- Born: Vernon Kent Jones May 2, 1969 North Carolina, U.S.
- Disappeared: January 2, 1993 (aged 23) New York City, New York, U.S.
- Status: Missing for 33 years, 4 months and 9 days
- Occupation: Actor
- Height: 5 ft 11 in (1.80 m)
- Mother: Sarah Jones

= Disappearance of Vernon Jones =

1993 missing person case in the United States

Vernon Kent Jones (born May 2, 1969) is an American man who has been missing since January 2, 1993. Jones was an actor who also went by the name Cameron Jones.

==Disappearance==
Jones was last seen leaving a party at 273 E. 7th Street in Manhattan, New York City. Jones' friends have said that around 12:30 am on Saturday, Jones had left the apartment to return home to his apartment at 570 Amsterdam Ave, but never arrived.
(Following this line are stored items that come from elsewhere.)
Lemma sound_step ev s : sound s -> sound (Loop.step s ev).
Proof.
  intros Hs. destruct ev; simpl.
  - now apply (sound_frame s).
  - now apply sound_remove.
  - destruct (updateContext_frame id ctx s) as (E1 & E2 & E3 & E4 & E5 & _).
    now apply (sound_frame s).
  - now apply sound_sendCommand.
  - exact Hs.
  - now apply (sound_frame s).
  - now apply sound_elapse.
Qed.

Lemma sound_run evs : forall s, sound s -> sound (Loop.run evs s).
Proof.
  induction evs as [|ev evs IH]; intros s Hs; simpl; [assumption|].
  apply IH. now apply sound_step.
Qed.

Lemma sound_created clock : sound (Store.createConnectionStore clock).
Proof.
  split.
  - apply wf_reachable. now exists clock, [].
  - unfold correlated. simpl.
    split; [constructor|]. split; [intros ? ? []|]. split; [intros ? []|].
    split; [intros p; unfold Store.settleCalls; simpl; lia|].
    split; [intros p Hp; lia | intros ? []].
Qed.

Lemma sound_reachable s : Loop.reachable s -> sound s.
Proof. intros (clock & evs & ->). apply sound_run, sound_created. Qed.

Lemma promiseState_In p o s :
  Store.promiseState p s = Some o -> In (p, o) (Store.settled s).
Proof.
  unfold Store.promiseState.
  destruct (find _ _) as [[p' o']|] eqn:E; simpl; [|discriminate].
  intros [= ->]. apply find_some in E. destruct E as [Hin Hp].
  simpl in Hp. apply Nat.eqb_eq in Hp. now subst.
Qed.

Lemma settled_promiseState p s :
  Store.settleCalls p s <> 0 -> exists o, Store.promiseState p s = Some o.
Proof.
  unfold Store.settleCalls, Store.promiseState.
  induction (Store.settled s) as [|c l IH]; simpl; [congruence|].
  destruct (Nat.eqb (fst c) p); simpl; eauto.
Qed.

(** ** Timers: what a clock advance leaves armed and pending *)

Lemma filter_all {A : Type} (l : list A) : filter (fun _ => true) l = l.
Proof. induction l as [|a l IH]; simpl; congruence. Qed.

Lemma elapse_loop_timers now' l : forall st,
  Store.timers (fold_left (fun st t => if (Store.due t <=? now')%Z
                                       then Store.fire t st else st) l st) =
  filter (fun t => negb (existsb (fun t' => (Store.due t' <=? now')%Z &&
                                            Nat.eqb (Store.handle t)
                                                    (Store.handle t')) l))
         (Store.timers st).
Proof.
  induction l as [|t0 l IH]; intros st; simpl; [now rewrite filter_all|].
  rewrite IH. destruct (Store.due t0 <=? now')%Z; simpl; [|reflexivity].
  rewrite filter_filter. apply filter_ext. intros t.
  now rewrite negb_orb.
Qed.

Lemma elapse_loop_pending now' l : forall st,
  Store.pendingCommands
    (fold_left (fun st t => if (Store.due t <=? now')%Z
                            then Store.fire t st else st) l st) =
  filter (fun e => negb (existsb (fun t' => (Store.due t' <=? now')%Z &&
                                            String.eqb (fst e) (Store.t_key t'))
                                 l))
         (Store.pendingCommands st).
Proof.
  induction l as [|t0 l IH]; intros st; simpl; [now rewrite filter_all|].
  rewrite IH. destruct (Store.due t0 <=? now')%Z; simpl; [|reflexivity].
  unfold JsMap.delete. rewrite filter_filter. apply filter_ext. intros e.
  now rewrite negb_orb.
Qed.

Lemma elapse_timers d s t :
  In t (Store.timers (Store.elapse d s)) ->
  In t (Store.timers s) /\ (Store.now s + d < Store.due t)%Z.
Proof.
  unfold Store.elapse. rewrite elapse_loop_timers. simpl.
  intros H. apply filter_In in H. destruct H as [Hin Hex].
  split; [assumption|].
  apply negb_true_iff in Hex.
  destruct (Store.due t <=? Store.now s + d)%Z eqn:E;
    [|now apply Z.leb_gt in E].
  exfalso. rewrite <- not_true_iff_false in Hex. apply Hex.
  apply existsb_exists. exists t. split; [assumption|].
  now rewrite E, Nat.eqb_refl.
Qed.

Lemma elapse_counters d s :
  Store.nextPromise (Store.elapse d s) = Store.nextPromise s /\
  Store.nextTimer (Store.elapse d s) = Store.nextTimer s.
Proof.
  unfold Store.elapse.
  apply (fold_left_keeps _
           (fun st => Store.nextPromise st = Store.nextPromise s /\
                      Store.nextTimer st = Store.nextTimer s)).
  - now split.
  - intros st t _ [H1 H2]. destruct (Store.due t <=? _)%Z; [|now split].
    now destruct (fire_counters t st) as (-> & -> & _).
Qed.

Lemma remove_timers id s t :
  In t (Store.timers (Store.remove id s)) -> In t (Store.timers s).
Proof.
  unfold Store.remove.
  destruct (JsMap.get id (Store.connections s)); [|auto].
  revert t.
  apply (fold_left_keeps (Store.removeStep id)
           (fun st => forall t, In t (Store.timers st) -> In t (Store.timers s))).
  - auto.
  - intros st [k pe] _ Hst t. unfold Store.removeStep.
    destruct (String.prefix id k); [|apply Hst].
    simpl. intros Ht. apply filter_In in Ht. now apply Hst.
Qed.

Lemma timely_step ev s :
  (0 <= match ev with Loop.Elapse d => d | _ => 0 end)%Z ->
  timely s -> timely (Loop.step s ev).
Proof.
  intros Hd Ht t. rewrite step_now. destruct ev; simpl; rewrite ?Z.add_0_r.
  - apply Ht.
  - intros Hin. apply Ht. now apply remove_timers in Hin.
  - destruct (updateContext_frame id ctx s) as (_ & -> & _). apply Ht.
  - unfold Store.sendCommand.
    destruct (JsMap.get id (Store.connections s)); [|apply Ht].
    destruct (negb _); [apply Ht|]. simpl.
    intros Hin. apply in_app_or in Hin.
    destruct Hin as [Hin|[<-|[]]]; [now apply Ht | simpl; lia].
  - apply Ht.
  - apply Ht.
  - intros Hin. apply elapse_timers in Hin. destruct Hin as [Hin Hdue].
    specialize (Ht t Hin). lia.
Qed.

Lemma timely_run evs : forall s,
  Loop.monotone evs = true -> timely s -> timely (Loop.run evs s).
Proof.
  induction evs as [|ev evs IH]; intros s Hm Ht; simpl; [assumption|].
  apply IH.
  - destruct ev; simpl in Hm; try assumption.
    now apply andb_true_iff in Hm.
  - apply timely_step; [|assumption].
    destruct ev; simpl in *; lia.
Qed.

(** ** What [remove] and a clock advance do, in closed form *)

Lemma remove_loop_pending id l : forall st,
  Store.pendingCommands (fold_left (Store.removeStep id) l st) =
  filter (fun e => negb (existsb (fun e' => String.prefix id (fst e') &&
                                            String.eqb (fst e) (fst e')) l))
         (Store.pendingCommands st).
Proof.
  induction l as [|[k pe] l IH]; intros st; simpl; [now rewrite filter_all|].
  rewrite IH. unfold Store.removeStep.
  destruct (String.prefix id k); simpl; [|reflexivity].
  unfold JsMap.delete. rewrite filter_filter. apply filter_ext. intros e.
  now rewrite negb_orb.
Qed.

Lemma remove_loop_timers id l : forall st,
  Store.timers (fold_left (Store.removeStep id) l st) =
  filter (fun t => negb (existsb (fun e' => String.prefix id (fst e') &&
                                            Nat.eqb (Store.handle t)
                                                    (Store.timeout (snd e'))) l))
         (Store.timers st).
Proof.
  induction l as [|[k pe] l IH]; intros st; simpl; [now rewrite filter_all|].
  rewrite IH. unfold Store.removeStep.
  destruct (String.prefix id k); simpl; [|reflexivity].
  rewrite filter_filter. apply filter_ext. intros t.
  now rewrite negb_orb.
Qed.

Lemma remove_loop_settled id l : forall st,
  Store.settled (fold_left (Store.removeStep id) l st) =
  Store.settled st ++ rejections id l.
Proof.
  unfold rejections.
  induction l as [|[k pe] l IH]; intros st; simpl; [now rewrite app_nil_r|].
  rewrite IH. unfold Store.removeStep.
  destruct (String.prefix id k); simpl; [|reflexivity].
  now rewrite <- app_assoc.
Qed.

Lemma elapse_loop_settled now' l : forall st,
  Store.settled
    (fold_left (fun st t => if (Store.due t <=? now')%Z
                            then Store.fire t st else st) l st) =
  Store.settled st ++
  map (fun t => (Store.t_promise t, Store.Rejected Store.CommandTimeout))
      (filter (fun t => (Store.due t <=? now')%Z) l).
Proof.
  induction l as [|t l IH]; intros st; simpl; [now rewrite app_nil_r|].
  rewrite IH. destruct (Store.due t <=? now')%Z; simpl; [|reflexivity].
  now rewrite <- app_assoc.
Qed.

Lemma find_first_appended (l1 l2 : list (nat * Store.Settlement)) p o :
  filter (fun c => Nat.eqb (fst c) p) l1 = [] ->
  In p (map fst l2) ->
  (forall c, In c l2 -> snd c = o) ->
  option_map snd (find (fun c => Nat.eqb (fst c) p) (l1 ++ l2)) = Some o.
Proof.
  intros H1 Hin Hall. induction l1 as [|c l1 IH]; simpl in *.
  - clear H1. induction l2 as [|c l2 IH2]; simpl in *; [contradiction|].
    destruct (Nat.eqb_spec (fst c) p) as [_|Hne].
    + simpl. f_equal. apply Hall. now left.
    + destruct Hin as [Hin|Hin]; [contradiction|].
      apply IH2; [assumption|]. intros c' Hc'. apply Hall. now right.
  - destruct (Nat.eqb (fst c) p); [discriminate H1 | now apply IH].
Qed.

(** The first settling call on an unsettled promise decides its state. *)
Lemma promiseState_appended p o s s' (l : list (nat * Store.Settlement)) :
  Store.settleCalls p s = 0 ->
  Store.settled s' = Store.settled s ++ l ->
  In p (map fst l) ->
  (forall c, In c l -> snd c = o) ->
  Store.promiseState p s' = Some o.
Proof.
  intros Hc E Hin Hall. unfold Store.promiseState. rewrite E.
  unfold Store.settleCalls in Hc. apply length_zero_iff_nil in Hc.
  now apply find_first_appended.
Qed.

(** ** Extra properties of the store *)

(** X1: [add] then [get]: the added connection is found under its own
    id, every other id reads as before; a new id goes to the end of
    [list()], an id already registered is replaced where it stands; the
    pending requests are not touched, also when a connection is replaced. *)
Theorem add_then_get :
  forall (s : Store.State) (conn : Store.TabConnection),
    let s' := Store.add conn s in
    Store.get (Store.id conn) s' = Some conn /\
    (forall id', Store.id conn <> id' -> Store.get id' s' = Store.get id' s) /\
    (Store.get (Store.id conn) s = None ->
     Store.list_ s' = Store.list_ s ++ [conn]) /\
    (forall old, Store.get (Store.id conn) s = Some old ->
     exists before after,
       Store.list_ s = before ++ old :: after /\
       Store.list_ s' = before ++ conn :: after) /\
    Store.pendingCommands s' = Store.pendingCommands s /\
    Store.timers s' = Store.timers s.
Proof.
  intros s conn s'. subst s'. unfold Store.get, Store.add, Store.list_. simpl.
  split; [apply get_set_same|]. split; [intros id'; apply get_set_other|].
  split; [|split; [|split; reflexivity]].
  - generalize (Store.id conn) as k.
    induction (Store.connections s) as [|[k' v'] m IH]; intros k; simpl;
      [reflexivity|].
    destruct (String.eqb k' k); [discriminate|].
    intros H. unfold JsMap.values in *. simpl. now rewrite (IH k H).
  - generalize (Store.id conn) as k.
    induction (Store.connections s) as [|[k' v'] m IH]; intros k old; simpl;
      [discriminate|].
    destruct (String.eqb k' k).
    + intros [= ->]. exists [], (JsMap.values m). now split.
    + intros H. destruct (IH k old H) as (b & a & E1 & E2).
      exists (v' :: b), a. simpl. unfold JsMap.values in *.
      now rewrite E1, E2.
Qed.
Friends have speculated that he disappeared in between the East River and the subway. Jones was last seen wearing a tan jacket, a red and gray sweater, a white T-shirt, blue jeans, and brown hiking boots.

==Investigation and aftermath==
Jones' family have searched and continue to search for Jones. They hired a private investigator named Robert Rahn, who took on the case pro bono. Since his involvement, he has managed to get Vernon into the national DNA database, CODIS, by using an old baby tooth that Jones' mother had saved and supplied to him.